NY-ESO-1の自発性又は天然の免疫原性によってNY-ESO-1は癌ワクチンとして有望な候補物質となった。HLA-A2拘束NY-ESO-1ペプチドを種々のアジュバントと組み合わせて用いる臨床試験の結果、これらペプチドワクチンは安全であり、T細胞応答が合成ペプチドに対応して生じる得ることが示された（以下の文献を参照されたい：Jager et al. Proc. Natl. Acad. Sci. USA, 97:12198-12203(2000)；及びDavis et al. Proc. Am. Assoc. Cancer Res., 2774(2002)）。これらの試験は、HLA-A2陽性患者に限定されることによる限界があるが、それにもかかわらず単一のHLA-A2拘束エピトープに対する応答でいくつかの臨床的利点を示した（上掲書（Jager et al.）を参照されたい）。

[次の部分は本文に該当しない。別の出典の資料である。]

(* ===== verification/Buffer.v ===== *)
(** * Buffers (libsponge/util/buffer.{hh,cc})

    [Buffer] is a shared string with a starting offset, [BufferList] a queue of
    buffers, [BufferViewList] a queue of string views.  Removing a prefix is
    shown to be [drop] on the contents for all three, with the exception
    raised exactly when the prefix is longer than the contents. *)

From S2P Require Import Prelude.
From stdpp Require Import options.

(** ** [Buffer] *)

Record Buffer := mkBuffer { _storage : option bytes; _starting_offset : Z }.

#[export] Instance Buffer_eq_dec : EqDecision Buffer.
Proof. solve_decision. Defined.

Definition Buffer_default : Buffer := mkBuffer None 0.

Definition Buffer_of (s : bytes) : Buffer := mkBuffer (Some s) 0.

Definition str (b : Buffer) : bytes :=
  match _storage b with
  | None => []
  | Some s => sdrop (_starting_offset b) s
  end.

Definition at_ (b : Buffer) (n : Z) : result Z :=
  match str b !! Z.to_nat n with
  | Some x => Ok (u8 x)
  | None => Throw OutOfRange
  end.

Definition size (b : Buffer) : Z := slen (str b).

Definition copy (b : Buffer) : bytes := str b.

Definition remove_prefix (b : Buffer) (n : Z) : result Buffer :=
  if size b <? n then Throw OutOfRange
  else
    let off := u64 (_starting_offset b + n) in
    match _storage b with
    | Some s => if off =? slen s then Ok (mkBuffer None off) else Ok (mkBuffer (Some s) off)
    | None => Ok (mkBuffer None off)
    end.

(** The offset lies inside of the string, which has a [size_t] size. *)
Definition wf (b : Buffer) : Prop :=
  match _storage b with
  | None => True
  | Some s => 0 <= _starting_offset b <= slen s ∧ is_u64 (slen s)
  end.

Lemma wf_of s : is_u64 (slen s) → wf (Buffer_of s).
Proof. intros. split; simpl; [slia|done]. Qed.

Lemma str_of s : str (Buffer_of s) = s.
Proof. apply sdrop_0. Qed.

Lemma remove_prefix_spec b n :
  wf b → 0 <= n →
  if decide (n <= slen (str b))
  then ∃ b', remove_prefix b n = Ok b' ∧ wf b' ∧ str b' = sdrop n (str b)
  else remove_prefix b n = Throw OutOfRange.
Proof.
  intros Hwf Hn. unfold remove_prefix, size, str, wf in *. destruct b as [[s|] off]; simpl in *.
  - destruct Hwf as [Hoff Hu]. rewrite slen_sdrop by lia.
    case_decide; destruct (_ <? n) eqn:E; try lia; [|done].
    rewrite u64_small by slia. case_match eqn:E2; eexists; (split; [done|]).
    + split; [done|]. rewrite sdrop_all; [done|]. rewrite slen_sdrop by lia. lia.
    + split; [simpl; split; [lia|done]|]. simpl. by rewrite sdrop_sdrop by lia.
  - rewrite slen_nil. case_decide; destruct (0 <? n) eqn:E; try lia; [|done].
    eexists. split; [done|]. split; [done|]. by rewrite sdrop_drop, drop_nil.
Qed.

(** ** [BufferList] *)

Abbreviation BufferList := (list Buffer) (only parsing).

Definition BufferList_of_buffer (b : Buffer) : BufferList := [b].

Definition BufferList_of_string (s : bytes) : BufferList := [Buffer_of s].

Definition append (l other : BufferList) : BufferList := l ++ other.

(** [operator Buffer()]: only a list of at most one buffer is contiguous. *)
Definition to_Buffer (l : BufferList) : result Buffer :=
  match l with
  | [] => Ok Buffer_default
  | [b] => Ok b
  | _ => Throw RuntimeError
  end.

Definition concatenate (l : BufferList) : bytes := foldl (λ ret b, ret ++ str b) [] l.

Definition list_size (l : BufferList) : Z := foldl (λ ret b, u64 (ret + size b)) 0 l.

(** The loop of [BufferList::remove_prefix]; the front buffer is dropped or
    shortened in each round. *)
Fixpoint list_remove_prefix (l : BufferList) (n : Z) : result BufferList :=
  if 0 <? n then
    match l with
    | [] => Throw OutOfRange
    | b :: l' =>
        if n <? slen (str b) then b' ← remove_prefix b n; Ok (b' :: l')
        else list_remove_prefix l' (u64 (n - slen (str b)))
    end
  else Ok l.

(** ** [BufferViewList] *)

Abbreviation BufferViewList := (list bytes) (only parsing).

Definition BufferViewList_of_string (s : bytes) : BufferViewList := [s].

Definition BufferViewList_of_list (l : BufferList) : BufferViewList := map str l.

Definition view_size (v : BufferViewList) : Z := foldl (λ ret s, u64 (ret + slen s)) 0 v.

Fixpoint view_remove_prefix (v : BufferViewList) (n : Z) : result BufferViewList :=
  if 0 <? n then
    match v with
    | [] => Throw OutOfRange
    | s :: v' =>
        if n <? slen s then Ok (sdrop n s :: v')
        else view_remove_prefix v' (u64 (n - slen s))
    end
  else Ok v.

(** The [iovec]s: base and length of each view, here the bytes they denote. *)
Definition as_iovecs (v : BufferViewList) : list (bytes * Z) := map (λ s, (s, slen s)) v.

(** ** Contents *)

Lemma concatenate_concat l : concatenate l = concat (map str l).
Proof.
  unfold concatenate. assert (∀ acc, foldl (λ ret b, ret ++ str b) acc l = acc ++ concat (map str l)) as H.
  { induction l as [|b l IH]; intros acc; simpl; [by rewrite app_nil_r|]. by rewrite IH, app_assoc. }
  apply H.
Qed.

Lemma concatenate_cons b l : concatenate (b :: l) = str b ++ concatenate l.
Proof. by rewrite !concatenate_concat. Qed.

Lemma concatenate_app l l' : concatenate (append l l') = concatenate l ++ concatenate l'.
Proof. unfold append. by rewrite !concatenate_concat, map_app, concat_app. Qed.

Lemma concatenate_one b : concatenate [b] = str b.
Proof. rewrite concatenate_cons. change (concatenate []) with (@nil Z). apply app_nil_r. Qed.

Lemma list_size_eq l : is_u64 (slen (concatenate l)) → list_size l = slen (concatenate l).
Proof.
  intros Hu. unfold list_size.
  assert (∀ acc, 0 <= acc → is_u64 (acc + slen (concatenate l)) →
    foldl (λ ret b, u64 (ret + size b)) acc l = acc + slen (concatenate l)) as H; [|by apply H].
  clear Hu. induction l as [|b l IH]; intros acc Hacc Hu.
  { change (concatenate []) with (@nil Z). simpl. slia. }
  rewrite concatenate_cons, slen_app in *. cbn [foldl]. unfold size.
  rewrite u64_small by slia. rewrite IH; [lia|slia|]. by rewrite <- Z.add_assoc.
Qed.

(** The views of a list denote the same bytes, and removing a prefix commutes
    with taking the views. *)
Lemma view_remove_prefix_of_list l n :
  Forall wf l → 0 <= n → is_u64 n →
  view_remove_prefix (BufferViewList_of_list l) n =
    (l' ← list_remove_prefix l n; Ok (BufferViewList_of_list l')).
Proof.
  intros Hwf. revert n. induction Hwf as [|b l Hb Hl IH]; intros n Hn Hu; simpl.
  { by case_match. }
  case_match; [|done]. case_match eqn:E.
  - pose proof (remove_prefix_spec b n Hb Hn) as Hr. rewrite decide_True in Hr by lia.
    destruct Hr as (b' & -> & _ & Hs). simpl. by rewrite Hs.
  - apply IH; [|by apply u64_range]. apply u64_range.
Qed.

(** ** Properties *)

(** [BufferList::remove_prefix] drops exactly the first [n] bytes of the
    contents when there are that many, and throws [out_of_range] otherwise. *)
Theorem list_remove_prefix_drops (l : BufferList) (n : Z) :
  Forall wf l → is_u64 n →
  if decide (n <= slen (concatenate l))
  then ∃ l', list_remove_prefix l n = Ok l' ∧ Forall wf l' ∧ concatenate l' = sdrop n (concatenate l)
  else list_remove_prefix l n = Throw OutOfRange.
Proof.
  intros Hwf. revert n. induction Hwf as [|b l Hb Hl IH]; intros n Hu.
  { simpl. case_decide; destruct (0 <? n) eqn:E; unfold concatenate, slen in *; simpl in *;
      unfold_width; try lia; [|done].
    exists []. split; [done|]. split; [done|]. by rewrite sdrop_drop, drop_nil. }
  rewrite concatenate_cons, slen_app. cbn [list_remove_prefix]. destruct (0 <? n) eqn:En.
  2: { assert (n = 0) as -> by (unfold_width; lia). rewrite decide_True by slia.
       exists (b :: l). split; [done|]. split; [by constructor|].
       by rewrite sdrop_0, concatenate_cons. }
  destruct (n <? slen (str b)) eqn:E.
  - rewrite decide_True by slia. pose proof (remove_prefix_spec b n Hb ltac:(lia)) as Hr.
    rewrite decide_True in Hr by lia. destruct Hr as (b' & -> & Hwf' & Hs).
    exists (b' :: l). split; [done|]. split; [by constructor|]. rewrite concatenate_cons, Hs.
    rewrite !sdrop_drop. unfold slen in *. by rewrite drop_app_le by lia.
  - assert (is_u64 (n - slen (str b))) as Hu' by slia. rewrite (u64_small _ Hu').
    specialize (IH _ Hu'). destruct (decide (n - slen (str b) <= slen (concatenate l))).
    + rewrite decide_True by lia. destruct IH as (l' & -> & Hwf' & Hc).
      exists l'. split; [done|]. split; [done|]. by rewrite Hc, sdrop_app_ge by lia.
    + by rewrite decide_False by lia.
Qed.

Lemma list_remove_prefix_drops_witness :
  ∃ l', list_remove_prefix [Buffer_of [1; 2]; Buffer_of []; Buffer_of [3; 4; 5]] 3 = Ok l' ∧
    Forall wf l' ∧ concatenate l' = [4; 5].
Proof.
  apply (list_remove_prefix_drops [Buffer_of [1; 2]; Buffer_of []; Buffer_of [3; 4; 5]] 3);
    [repeat constructor; concrete|concrete].
Defined.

他方、完全長のNY-ESO-1タンパク質によるワクチン免疫は、より生理学的なワクチン組成物（すなわち免疫原性組成物）を提示することは議論の余地がなく、前記は、専門の“抗原提示細胞”又は“APC”による抗原の取り込み及びプロセッシング、並びに同族のヘルパー活性と併せてHLAクラスI及びIIによる抗原性ペプチドの交差提示を可能にする（以下を参照されたい：Ploegh, Science, 304:1262-1263(2004)）。これは、抗体応答と同様に、NY-ESO-1配列内に含まれる多数のCD8⁺及びCD4⁺T細胞エピトープに対するより広い免疫応答を誘発する潜在能力を有する。このような事例では、HLA-A2陽性患者にワクチン免疫を限定する必要はなく、したがってNY-ESO-1を発現する腫瘍をもつ癌患者の全てにこのワクチンを適用することができる。

タンパク質及びペプチドは、ワクチンとして使用するために製剤化されるとき、好ましくはアジュバントと組み合わされる。癌ワクチンで使用するために最適なアジュバントはまだ同定されていない。ISCOMとして知られているアジュバント（サポニン系アジュバントの1つでありQS-21及びその変種（ただしこれに限定されない）が含まれる）は、安全であり、十分な寛容性を有し、さらに動物とヒトで強力な抗体及びT細胞応答を誘導する能力をもつことが示された。ISCOMは、例えば米国特許6,352,697号及びPCT出願WO96/11711（両文献は引用により本明細書に含まれる）に記載されている。要約すれば、記載されているISCOMワクチンは、サポニン、ステロール及び抗原を含むワクチンであり、抗原はサポニン：ステロール複合体に疎水性相互作用を介して結合している。ISCOMATRIXワクチンは同じ成分を含むが、抗原は疎水性相互作用で結合していない（さらに以下の文献を参照されたい：Barr et al. Immunol. Cell Biol., 74:8-25(1996)；及びEnnis et al. Virology, 259:256-261(1999)）。これらの報告は癌ワクチンに特別に言及しているわけではないが、ISCOMについて報告された結果は、前記が癌のワクチン免疫に対して重要なアジュバントであることを示した。
前掲の親出願は、NY-ESO-1及びISCOMによるワクチン免疫が癌患者に対してどのように治療的有効性を提供したかを開示した。本明細書に記載したデータはこの研究を更に詳述するもので、以下で説明される。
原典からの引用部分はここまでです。